Select and copy out every line in the records containing "then".

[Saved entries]

----------

(* ===== verification/CircBuf.v ===== *)
(** * Circular buffer (lib/circbuf.c, include/circbuf.h)

    The byte queue of the USB terminal: a block of memory used as a ring, a
    pointer to the oldest byte and one to the next free cell, a push that
    overwrites the oldest bytes when the ring is full.  The specification is a
    bounded queue, a list of bytes. *)

From S2P Require Import Prelude CMem.

(** ** Data and operations *)

Record circbuf := Circbuf {
  size : Z; totalsize : Z; top : Z; tail : Z; data : Z; end_ : Z
}.

(** [p] is what malloc returned for the data block. *)
Definition buf_init (p sz : Z) : Z * circbuf := (1, Circbuf 0 sz p p p (p + sz)).

(** free() gives the data block back; the descriptor is cleared. *)
Definition buf_free (buf : circbuf) : Z * circbuf := (1, Circbuf 0 0 0 0 0 0).

(** *p++ with the bounds check behind it. *)
Definition advance (buf : circbuf) (p : Z) : Z :=
  if p + 1 =? end_ buf then data buf else p + 1.

Fixpoint buf_pop_loop (n : nat) (m : mem) (buf : circbuf) (p dest : Z) : mem * Z :=
  match n with
  | O => (m, p)
  | S n' => buf_pop_loop n' (upd m dest (m p)) buf (advance buf p) (dest + 1)
  end.

Definition buf_pop (m : mem) (buf : circbuf) (dest len : Z) : Z * mem * circbuf :=
  let len := if size buf <? len then size buf else len in
  let '(m, p) := buf_pop_loop (Z.to_nat len) m buf (top buf) dest in
  (len, m, Circbuf (size buf - len) (totalsize buf) p (tail buf) (data buf) (end_ buf)).

Definition buf_push_byte (buf : circbuf) : circbuf :=
  if size buf <? totalsize buf then
    Circbuf (size buf + 1) (totalsize buf) (top buf) (tail buf) (data buf) (end_ buf)
  else
    Circbuf (size buf) (totalsize buf) (advance buf (top buf)) (tail buf) (data buf) (end_ buf).

Fixpoint buf_push_loop (n : nat) (m : mem) (buf : circbuf) (p src : Z) : mem * circbuf * Z :=
  match n with
  | O => (m, buf, p)
  | S n' =>
      let m := upd m p (m src) in
      let p := advance buf p in
      buf_push_loop n' m (buf_push_byte buf) p (src + 1)
  end.

Definition buf_push (m : mem) (buf : circbuf) (src len : Z) : Z * mem * circbuf :=
  let '(m, buf, p) := buf_push_loop (Z.to_nat len) m buf (tail buf) src in
  (len, m, Circbuf (size buf) (totalsize buf) (top buf) p (data buf) (end_ buf)).

(** * Properties *)

(** ** The abstract queue *)

Definition queue_push1 (N : Z) (q : list Z) (c : Z) : list Z :=
  if zlen q <? N then q ++ [c] else drop 1 q ++ [c].
Definition queue_push (N : Z) (q l : list Z) : list Z := fold_left (queue_push1 N) l q.

(** A bounded queue keeps the last [N] bytes. *)
Lemma queue_push_last N q l :
  0 < N -> zlen q <= N ->
  queue_push N q l = drop (length (q ++ l) - Z.to_nat N) (q ++ l).
Proof.
  intros HN. revert q. induction l as [|c l IH]; intros q Hq; simpl.
  - rewrite app_nil_r. replace (length q - Z.to_nat N)%nat with O by (unfold zlen in Hq; lia).
    reflexivity.
  - assert (zlen (queue_push1 N q c) <= N) as H1.
    { unfold queue_push1, zlen in *. destruct (Z.ltb_spec (Z.of_nat (length q)) N); len_tac. }
    rewrite IH by exact H1. unfold queue_push1. destruct (Z.ltb_spec (zlen q) N) as [H|H].
    + rewrite <- app_assoc. reflexivity.
    + rewrite <- app_assoc. simpl. destruct q as [|b q]; [unfold zlen in *; simpl in *; lia|].
      cbn [drop]. unfold zlen in *.
      replace (length ((b :: q) ++ c :: l) - Z.to_nat N)%nat
        with (S (length (q ++ c :: l) - Z.to_nat N)) by len_tac.
      rewrite drop_0. reflexivity.
Qed.

Section ring.
Context (d N : Z) (HN : 0 < N).

(** The ring cells from offset [x] on hold [q]. *)
Fixpoint ring_at (m : mem) (x : Z) (q : list Z) : Prop :=
  match q with
  | [] => True
  | c :: q' => m (d + x mod N) = c /\ ring_at m (x + 1) q'
  end.

(** The buffer in memory [m] with its next free cell at [p] holds the queue [q]. *)
Definition ring_to (m : mem) (buf : circbuf) (p : Z) (q : list Z) : Prop :=
  data buf = d /\ end_ buf = d + N /\ totalsize buf = N /\ size buf = zlen q /\ zlen q <= N /\
  exists x, top buf = d + x mod N /\ p = d + (x + zlen q) mod N /\ ring_at m x q.
Definition ring (m : mem) (buf : circbuf) (q : list Z) : Prop := ring_to m buf (tail buf) q.

Lemma advance_spec buf x :
  data buf = d -> end_ buf = d + N -> advance buf (d + x mod N) = d + (x + 1) mod N.
Proof.
  intros Hd He. unfold advance. rewrite Hd, He.
  pose proof (Z.mod_pos_bound x N HN). rewrite <- Z.add_mod_idemp_l by lia.
  destruct (Z.eqb_spec (d + x mod N + 1) (d + N)).
  - replace (x mod N + 1) with N by lia. rewrite Z.mod_same by lia. lia.
  - rewrite (Z.mod_small (x mod N + 1)) by lia. lia.
Qed.

Lemma ring_at_app m x q k : ring_at m x (q ++ k) <-> ring_at m x q /\ ring_at m (x + zlen q) k.
Proof.
  revert x. induction q as [|c q IH]; intros x; simpl.
  - rewrite zlen_nil, Z.add_0_r. tauto.
  - rewrite IH, zlen_cons. replace (x + 1 + zlen q) with (x + (zlen q + 1)) by lia. tauto.
Qed.

Lemma ring_at_ext m m' x q :
  (forall a, d <= a < d + N -> m' a = m a) -> ring_at m x q -> ring_at m' x q.
Proof.
  intros H. revert x. induction q as [|c q IH]; intros x; simpl; [auto|]. intros [<- Hq].
  split; [|auto]. apply H. pose proof (Z.mod_pos_bound x N HN). lia.
Qed.

(** Writing the cell behind the queue keeps the queue. *)
Lemma ring_at_upd m x q y v :
  x + zlen q <= y < x + N -> ring_at m x q -> ring_at (upd m (d + y mod N) v) x q.
Proof.
  revert x. induction q as [|c q IH]; intros x Hy; simpl; [auto|]. intros [<- Hq]. zlen_simpl.
  split; [|apply IH; auto; lia]. apply upd_ne. intros E.
  assert ((y - x) mod N = 0) as E0.
  { rewrite Zminus_mod. replace (y mod N) with (x mod N) by lia. rewrite Z.sub_diag.
    apply Z.mod_0_l. lia. }
  rewrite Z.mod_small in E0 by lia. lia.
Qed.

(** One iteration of the push loop is a push of the queue. *)
Lemma push_step m buf p q c :
  ring_to m buf p q -> ring_to (upd m p c) (buf_push_byte buf) (advance buf p) (queue_push1 N q c).
Proof.
  intros (Hd & He & Ht & Hs & Hq & x & Htop & -> & Hr). unfold buf_push_byte, queue_push1.
  rewrite Hs, Ht, advance_spec by auto. zlen_simpl. destruct (Z.ltb_spec (zlen q) N) as [Hl|Hl].
  - unfold ring_to. simpl. split_and!; auto; try (zlen_simpl; lia).
    exists x. split_and!; auto.
    + zlen_simpl. do 2 f_equal. lia.
    + apply ring_at_app. split; [apply ring_at_upd; auto; lia|]. simpl. rewrite upd_eq. auto.
  - destruct q as [|b q]; [zlen_simpl; lia|]. cbn [drop]. rewrite drop_0.
    destruct Hr as [_ Hr]. unfold ring_to. simpl. rewrite Htop, advance_spec by auto.
    split_and!; auto; try (zlen_simpl; lia). exists (x + 1). split_and!; auto.
    + zlen_simpl. do 2 f_equal. lia.
    + zlen_simpl. apply ring_at_app. split.
      * apply ring_at_upd; auto. lia.
      * simpl. replace (x + 1 + zlen q) with (x + (zlen q + 1)) by lia. rewrite upd_eq. auto.
Qed.

(** A region apart from the ring's cells. *)
Definition outside (a n : Z) : Prop := a + n <= d \/ d + N <= a.

Lemma ring_to_free m buf p q : ring_to m buf p q -> d <= p < d + N.
Proof.
  intros (_ & _ & _ & _ & _ & x & _ & -> & _).
  pose proof (Z.mod_pos_bound (x + zlen q) N HN). lia.
Qed.

Lemma push_loop_spec n m buf p q src :
  ring_to m buf p q -> outside src (Z.of_nat n) ->
  exists m' buf' p', buf_push_loop n m buf p src = (m', buf', p') /\
    ring_to m' buf' p' (queue_push N q (read_bytes m src n)) /\ same_outside d (d + N) m m'.
Proof.
  revert m buf p q src. induction n as [|n IH]; intros m buf p q src Hr Ho.
  - exists m, buf, p. split_and!; auto with cmem.
  - cbn [buf_push_loop read_bytes]. pose proof (ring_to_free _ _ _ _ Hr) as Hp.
    destruct (IH _ _ _ _ (src + 1) (push_step m buf p q (m src) Hr)) as (m' & buf' & p' & E & R & S).
    { unfold outside in *. lia. }
    exists m', buf', p'. split_and!; [exact E| |].
    + replace (read_bytes m (src + 1) n) with (read_bytes (upd m p (m src)) (src + 1) n); [exact R|].
      apply read_bytes_ext. intros i Hi. apply upd_ne. unfold outside in *. lia.
    + eapply same_outside_trans; [|exact S]. auto with cmem.
Qed.

Lemma pop_loop_spec n m buf x q dest :
  data buf = d -> end_ buf = d + N -> (n <= length q)%nat ->
  ring_at m x q -> outside dest (Z.of_nat n) ->
  exists m', buf_pop_loop n m buf (d + x mod N) dest = (m', d + (x + Z.of_nat n) mod N) /\
    bytes_at m' dest (take n q) /\ ring_at m' (x + Z.of_nat n) (drop n q) /\
    same_outside dest (dest + Z.of_nat n) m m'.
Proof.
  intros Hd He. revert m x q dest. induction n as [|n IH]; intros m x q dest Hn Hr Ho.
  - exists m. rewrite Z.add_0_r, drop_0. split_and!; auto with cmem. exact I.
  - destruct q as [|c q]; [simpl in Hn; lia|]. destruct Hr as [Hc Hr]. cbn [buf_pop_loop].
    rewrite advance_spec, Hc by auto.
    assert (ring_at (upd m dest c) (x + 1) q) as Hr'.
    { eapply ring_at_ext; [|exact Hr]. intros a Ha. apply upd_ne. unfold outside in *. lia. }
    destruct (IH (upd m dest c) (x + 1) q (dest + 1) ltac:(simpl in Hn; lia) Hr') as (m' & -> & B & R & S).
    { unfold outside in *. lia. }
    replace (x + 1 + Z.of_nat n) with (x + Z.of_nat (Datatypes.S n)) in * by lia.
    exists m'. split; [reflexivity|split; [|split; [exact R|]]].
    + split; [|exact B]. rewrite (S dest) by lia. apply upd_eq.
    + eapply same_outside_trans with (upd m dest c); [auto with cmem|].
      * apply same_outside_upd; [apply same_outside_refl|lia].
      * eapply same_outside_weaken; [exact S|lia|lia].
Qed.
End ring.

(** Pushing appends to the queue and, beyond the capacity, drops the oldest
    bytes; nothing outside the data block changes. *)
Theorem buf_push_correct d N m buf q src len :
  0 < N -> ring d N m buf q -> 0 <= len -> outside d N src len ->
  let '(r, m', buf') := buf_push m buf src len in
  r = len /\
  (let all := q ++ read_bytes m src (Z.to_nat len) in
   ring d N m' buf' (drop (length all - Z.to_nat N) all)) /\
  same_outside d (d + N) m m'.
Proof.
  intros HN Hr Hl Ho. unfold buf_push.
  destruct (push_loop_spec d N HN (Z.to_nat len) m buf (tail buf) q src Hr) as (m' & b & p & -> & R & S).
  { rewrite Z2Nat.id by lia. exact Ho. }
  split_and!; [reflexivity| |exact S]. cbv zeta.
  rewrite <- queue_push_last; [exact R|lia|]. destruct Hr as (_ & _ & _ & _ & Hq & _). exact Hq.
Qed.

(** Popping copies the oldest bytes, at most as many as there are, and
    removes them from the queue. *)
Theorem buf_pop_correct d N m buf q dest len :
  0 < N -> ring d N m buf q -> 0 <= len -> outside d N dest len ->
  let '(r, m', buf') := buf_pop m buf dest len in
  r = Z.min len (zlen q) /\ bytes_at m' dest (take (Z.to_nat len) q) /\
  ring d N m' buf' (drop (Z.to_nat len) q) /\ same_outside dest (dest + r) m m'.
Proof.
  intros HN (Hd & He & Ht & Hs & Hq & x & Htop & Htail & Hr) Hl Ho. unfold buf_pop. rewrite Hs.
  set (k := if zlen q <? len then zlen q else len).
  assert (k = Z.min len (zlen q)) as Hk by (unfold k; case_z; lia). zlen_simpl.
  destruct (pop_loop_spec d N HN (Z.to_nat k) m buf x q dest Hd He) as (m' & E & B & R & S);
    [unfold zlen in *; lia|exact Hr|unfold outside in *; lia|].
  rewrite Htop, E. split; [exact Hk|].
  assert (take (Z.to_nat k) q = take (Z.to_nat len) q) as <-.
  { destruct (Z.min_spec len (zlen q)) as [[? E']|[? E']]; rewrite Hk, E'; [reflexivity|].
    rewrite !take_ge by (unfold zlen in *; lia). reflexivity. }
  assert (drop (Z.to_nat k) q = drop (Z.to_nat len) q) as <-.
  { destruct (Z.min_spec len (zlen q)) as [[? E']|[? E']]; rewrite Hk, E'; [reflexivity|].
    rewrite !drop_ge by (unfold zlen in *; lia). reflexivity. }
  split; [exact B|]. rewrite Z2Nat.id in * by lia. split; [|exact S].
  assert (zlen (drop (Z.to_nat k) q) = zlen q - k) as Hz by (unfold zlen in *; len_tac).
  unfold ring, ring_to. simpl. rewrite Hz. split_and!; auto; try lia.
  exists (x + k). split_and!; auto. rewrite Htail. do 2 f_equal. lia.
Qed.

Definition ex_ring_mem : mem := put_bytes (fun _ => 0) 64 (str "abcdef").

Lemma buf_init_ring m d N : 0 < N -> ring d N m (buf_init d N).2 [].
Proof.
  intros. unfold ring, ring_to. change (@zlen Z []) with 0. simpl.
  split_and!; auto; [lia|]. exists 0. split_and!; [| |exact I]; symmetry; exact (Z.add_0_r d).
Qed.

Lemma buf_push_correct_witness :
  exists m' buf', buf_push ex_ring_mem (buf_init 16 4).2 64 6 = (6, m', buf') /\
    ring 16 4 m' buf' (str "cdef").
Proof.
  pose proof (buf_push_correct 16 4 ex_ring_mem (buf_init 16 4).2 [] 64 6 ltac:(lia)
    (buf_init_ring ex_ring_mem 16 4 ltac:(lia)) ltac:(lia) ltac:(unfold outside; lia)) as H.
  destruct (buf_push ex_ring_mem (buf_init 16 4).2 64 6) as [[r m'] buf'].
  destruct H as (-> & H & _). exists m', buf'. split; [reflexivity|exact H].
Defined.

Lemma buf_pop_correct_witness :
  exists buf m' buf', ring 16 4 (put_bytes (fun _ => 0) 16 (str "abcd")) buf (str "cda") /\
    buf_pop (put_bytes (fun _ => 0) 16 (str "abcd")) buf 64 2 = (2, m', buf') /\
    bytes_at m' 64 (str "cd") /\ ring 16 4 m' buf' (str "a").
Proof.
  set (m := put_bytes (fun _ => 0) 16 (str "abcd")). set (buf := Circbuf 3 4 18 17 16 20).
  assert (ring 16 4 m buf (str "cda")) as R.
  { unfold ring, ring_to. split_and!; try reflexivity; [vm_compute; discriminate|].
    exists 2. split; [reflexivity|split; [reflexivity|]]. vm_compute. tauto. }
  pose proof (buf_pop_correct 16 4 m buf (str "cda") 64 2 ltac:(lia) R ltac:(lia)
    ltac:(unfold outside; lia)) as H.
  exists buf. destruct (buf_pop m buf 64 2) as [[r m'] buf'] eqn:E. exists m', buf'.
  destruct H as (Hr & B & R' & _). split_and!; [exact R| |exact B|exact R'].
  f_equal. f_equal. exact Hr.
Defined.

----------

- OUTPUT BELOW:
  if p + 1 =? end_ buf then data buf else p + 1.
  let len := if size buf <? len then size buf else len in
  if size buf <? totalsize buf then
  if zlen q <? N then q ++ [c] else drop 1 q ++ [c].
  set (k := if zlen q <? len then zlen q else len).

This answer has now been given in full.